▸ **WORK ORDER**
What lines below contain the word "matches"? Please pull each one out.

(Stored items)
(** * dpdispatcher/submission.py: Submission, Task, Job and Resources

    A shallow embedding of the module [dpdispatcher/submission.py] and the
    properties of its submission state machine.

    Layout of the development:
    - Python values, exceptions and a state monad in which the state
      survives a raised exception (a Python object mutated before a
      [raise] stays mutated);
    - the Python standard library functions the module calls
      ([hashlib.sha1], [str], [json], [random]) as a class [PyStd];
    - the [Batch]/[Context] capability surface as a class [World];
    - the four classes of the module, method by method
      ([Submission.submission_from_json], which reads a local file and is
      called by nothing in the module, is left out);
    - the theorems. *)

From Stdlib Require Import List String Ascii ZArith Lia Bool Arith Permutation.
From Stdlib Require Import DecimalString.
Import ListNotations.
Local Open Scope string_scope.
Local Open Scope list_scope.

(** ** Python values *)

(** Modelled from the spec: [dpdispatcher/JobStatus.py] is imported by the
    module but is not part of it.  The glossary lists the members of the
    enumeration: unsubmitted, waiting, running, completing, finished,
    terminated, unknown.  A member is equal to itself only. *)
Inductive JobStatus : Type :=
| unsubmitted
| waiting
| running
| terminated
| finished
| completing
| unknown.

Definition JobStatus_eqb (a b : JobStatus) : bool :=
  match a, b with
  | unsubmitted, unsubmitted
  | waiting, waiting
  | running, running
  | terminated, terminated
  | finished, finished
  | completing, completing
  | unknown, unknown => true
  | _, _ => false
  end.
Definition is_digit : ascii → bool := between 48 57.
Definition is_upper : ascii → bool := between 65 90.
Definition is_lower : ascii → bool := between 97 122.

End Text.

(** ** Regular expressions, as [String.prototype.match] runs them

    The matcher is the backtracking one of the language definition: a
    pattern is run against the rest of the input with a continuation, and
    an alternative or a shorter repetition is tried when the continuation
    fails.  Only the constructs that occur in the source are present; a
    repetition is over a single-character atom, as both are there. *)

Module RegExp.

Inductive atom : Type :=
| Chr (c : ascii)          (* a literal character, escaped or not *)
| Dot                      (* [.] *)
| WordChar                 (* [\w] *)
| NoneOf (cs : string).    (* [[^...]] *)

Inductive regex : Type :=
| Eps
| Bol                      (* [^] *)
| One (a : atom)
| Star (a : atom)          (* greedy [a*] *)
| Seq (r1 r2 : regex)
| Alt (r1 r2 : regex)
| Group (n : nat) (r : regex).

(** Line feed and carriage return; the two other line terminators are
    code units above 255. *)
Definition is_line_terminator (c : ascii) : bool :=
  (Text.code c =? 10) || (Text.code c =? 13).

Definition is_word_char (c : ascii) : bool :=
  Text.is_lower c || Text.is_upper c || Text.is_digit c || Ascii.eqb c "_".

Definition atom_ok (a : atom) (c : ascii) : bool :=
  match a with
  | Chr d => Ascii.eqb c d
  | Dot => negb (is_line_terminator c)
  | WordChar => is_word_char c
  | NoneOf cs => negb (Text.mem c cs)
  end.
(** * ama: indexing and retrieval pipeline

    A shallow embedding of the Go program [ama] (chunking of HTML documents,
    squared-distance ranking of embedding vectors, index construction, index
    persistence and context packing), together with the properties its
    specification states about it.

    Conventions.
    - A Go [string] is a sequence of bytes: [String.string], whose characters
      are the 256 values of [ascii].  [len(s)] is [String.length s].
    - A Go [int] is a 64-bit two's-complement integer: a [Z] with the
      wrap-around written out ([wrap64]).
    - A Go [float64] is an IEEE 754 binary64 number: [PrimFloat.float], with
      the operations rounded one by one (no fused multiply-add).
    - A Go slice is a [list]; indexing outside it panics.
    - A Go pair (value, error) is a [result]; an [outcome] tells a call that
      returns from one that panics. *)

From Stdlib Require Import List String Ascii Bool Arith ZArith Lia.
From Stdlib Require Import Permutation Sorted.
From Stdlib Require Import Floats.
Import ListNotations.

Local Open Scope string_scope.
Local Open Scope list_scope.

(** ** Regular expressions

    The three patterns of the program are sequences of literals, single
    bracket classes and starred or plussed bracket classes.  Go's [regexp]
    returns the leftmost match and, among those, the one a backtracking
    search finds first; [match_here] is that search.  The patterns are over
    ASCII delimiters, so matching byte by byte agrees with matching rune by
    rune: no byte of a multi-byte UTF-8 sequence is an ASCII byte. *)

Module Regexp.

Inductive item : Type :=
| Lit (c : ascii)                 (* the byte [c] *)
| Class (p : ascii -> bool)       (* one byte of the class *)
| Star (p : ascii -> bool)        (* [p*], greedy *)
| Plus (p : ascii -> bool)        (* [p+], greedy *)
| LazyStar (p : ascii -> bool).   (* [p*?], prefers fewer *)

Definition regexp : Type := list item.

(** [k] matches what follows the star; the star first tries one more byte. *)
Fixpoint star_greedy (p : ascii -> bool) (k : string -> option nat)
         (s : string) : option nat :=
  match s with
  | String a s' =>
      if p a then
        match star_greedy p k s' with
        | Some n => Some (S n)
        | None => k s
        end
      else k s
  | EmptyString => k s
  end.

(** The lazy star first tries to stop. *)
Fixpoint star_lazy (p : ascii -> bool) (k : string -> option nat)
         (s : string) : option nat :=
  match k s with
  | Some n => Some n
  | None =>
      match s with
      | String a s' =>
          if p a then option_map S (star_lazy p k s') else None
      | EmptyString => None
      end
  end.

(** Number of bytes of the match of [r] that starts at the head of [s]. *)
Fixpoint match_here (r : regexp) (s : string) {struct r} : option nat :=
  match r with
  | [] => Some 0
  | Lit c :: r' =>
      match s with
      | String a s' =>
          if Ascii.eqb a c then option_map S (match_here r' s') else None
      | EmptyString => None
      end
  | Class p :: r' =>
      match s with
      | String a s' =>
          if p a then option_map S (match_here r' s') else None
      | EmptyString => None
      end
  | Star p :: r' => star_greedy p (match_here r') s
  | Plus p :: r' =>
      match s with
      | String a s' =>
          if p a then option_map S (star_greedy p (match_here r') s')
          else None
      | EmptyString => None
      end
  | LazyStar p :: r' => star_lazy p (match_here r') s
  end.

(** The walks below go through the subject byte by byte; [skip] counts the
    bytes of the current match that are still to be passed over, so that
    successive matches do not overlap.  None of the program's patterns
    matches the empty string ([match_here_nonempty]); a walk treats an
    empty match like no match. *)

(** [FindAllStringIndex(s, -1)]: the (start, end) offsets of the matches. *)
Fixpoint find_all_from (r : regexp) (s : string) (pos skip : nat)
  : list (nat * nat) :=
  match s with
  | EmptyString => []
  | String _ s' =>
      match skip with
      | S k => find_all_from r s' (S pos) k
      | O =>
          match match_here r s with
          | Some (S n) => (pos, pos + S n) :: find_all_from r s' (S pos) n
          | _ => find_all_from r s' (S pos) 0
          end
      end
  end.

Definition FindAllStringIndex (r : regexp) (s : string) : list (nat * nat) :=
  find_all_from r s 0 0.

(** Puts a byte in front of the first segment. *)
Definition cons_head (a : ascii) (l : list string) : list string :=
  match l with
  | seg :: segs => String a seg :: segs
  | [] => [String a EmptyString]
  end.

Fixpoint split_from (r : regexp) (s : string) (skip : nat) : list string :=
  match s with
  | EmptyString => [EmptyString]
  | String a s' =>
      match skip with
      | S k => split_from r s' k
      | O =>
          match match_here r s with
          | Some (S n) => EmptyString :: split_from r s' n
          | _ => cons_head a (split_from r s' 0)
          end
      end
  end.

(** [Split(s, -1)]: the pieces of [s] between the matches.  On the empty
    subject Go returns one empty piece; after the last match the rest of the
    subject is a piece of its own, also when it is empty (a match of a
    pattern that matches no empty string starts before the end of [s]). *)
Definition Split (r : regexp) (s : string) : list string :=
  split_from r s 0.

Fixpoint replace_from (r : regexp) (repl : string) (s : string) (skip : nat)
  : string :=
  match s with
  | EmptyString => EmptyString
  | String a s' =>
      match skip with
      | S k => replace_from r repl s' k
      | O =>
          match match_here r s with
          | Some (S n) => repl ++ replace_from r repl s' n
          | _ => String a (replace_from r repl s' 0)
          end
      end
  end.

(** [ReplaceAllString(s, repl)] for a replacement without [$]. *)
Definition ReplaceAllString (r : regexp) (s repl : string) : string :=
  replace_from r repl s 0.

(** A literal string as a pattern. *)
Fixpoint lits (s : string) : regexp :=
  match s with
  | EmptyString => []
  | String a s' => Lit a :: lits s'
  end.

End Regexp.

Import Regexp.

▸ **RESPONSE AREA**
(** [k] matches what follows the star; the star first tries one more byte. *)
    successive matches do not overlap.  None of the program's patterns
    matches the empty string ([match_here_nonempty]); a walk treats an
(** [FindAllStringIndex(s, -1)]: the (start, end) offsets of the matches. *)
(** [Split(s, -1)]: the pieces of [s] between the matches.  On the empty
    pattern that matches no empty string starts before the end of [s]). *)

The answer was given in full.